>>

Lemma run_data_stream_view stream fuel q (w : World ClientState) :
  length q < fuel -> Forall deliverable q -> inp (conn w) = ready (concat (map wire q)) ->
  view_open (ch_view (messages (shared w))) = true ->
  let v := ch_view (messages (shared w)) in
  (len (ch_queue v ++ omap message_of q) <= ch_cap v)%N ->
  exists e w', run (run_data_stream fuel stream) w = Some (Some e, w') /\
    ch_view (messages (shared w')) = view_extend (omap message_of q) v.
Proof.
  revert fuel w; induction q as [|x q IH]; intros fuel w Hf Hq Hi Hopen v Hroom;
    (destruct fuel as [|fuel]; [simpl in Hf; lia|]); unfold run_data_stream; cbn [iterate];
    rewrite run_bind.
  - unfold data_round. rewrite run_bind. cbn [run now]. rewrite run_bind. unfold sread.
    rewrite run_read. pose proof (read_exact_frame 1 (ss_timeout stream) w) as [Hs _].
    destruct (read_exact 1 (ss_timeout stream) w) as [[l|e] w1] eqn:E; cbn [fst snd map_err] in *.
    + apply read_exact_Ok in E as [Hl Happ]. rewrite Hi in Happ. destruct l; discriminate.
    + eexists _, w1. split; [done|]. rewrite Hs. fold v. unfold view_extend. cbn [omap list_omap].
      rewrite app_nil_r. by destruct v.
  - apply Forall_cons in Hq as [Hx Hq]. simpl in Hi. rewrite ready_app in Hi.
    assert (omap message_of (x :: q) =
            match message_of x with Some m => [m] | None => [] end ++ omap message_of q) as Hm
      by by destruct x.
    rewrite Hm in *.
    destruct (run_data_round stream x _ w Hx Hi Hopen) as (s' & -> & Hv).
    { fold v. intros Hne. destruct (message_of x) as [m|]; [|done]. rewrite !len_app in Hroom.
      rewrite len_cons in Hroom. lia. }
    cbv zeta in Hv. fold v in Hv.
    destruct (IH fuel (set_shared s' (set_inp (ready (concat (map wire q))) w)))
      as (e & w' & Hr & Hq'); [simpl in Hf; lia|done|done|..].
    + simpl. rewrite Hv. by destruct (message_of x).
    + simpl. rewrite Hv. destruct (message_of x); simpl; [|done]. by rewrite <- app_assoc.
    + exists e, w'. split; [exact Hr|]. rewrite Hq'. simpl. rewrite Hv.
      destruct (message_of x); simpl; [|done]. unfold view_extend. simpl. by rewrite <- app_assoc.
Qed.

<<

# WHAT IS EXPECTED
Nothing but the lines from the one holding "destruct (message_of x)." through the last line of the data may be output, and each must match exactly.

# PROBLEM SOLUTION
    + simpl. rewrite Hv. by destruct (message_of x).
    + simpl. rewrite Hv. destruct (message_of x); simpl; [|done]. by rewrite <- app_assoc.
    + exists e, w'. split; [exact Hr|]. rewrite Hq'. simpl. rewrite Hv.
      destruct (message_of x); simpl; [|done]. unfold view_extend. simpl. by rewrite <- app_assoc.
Qed.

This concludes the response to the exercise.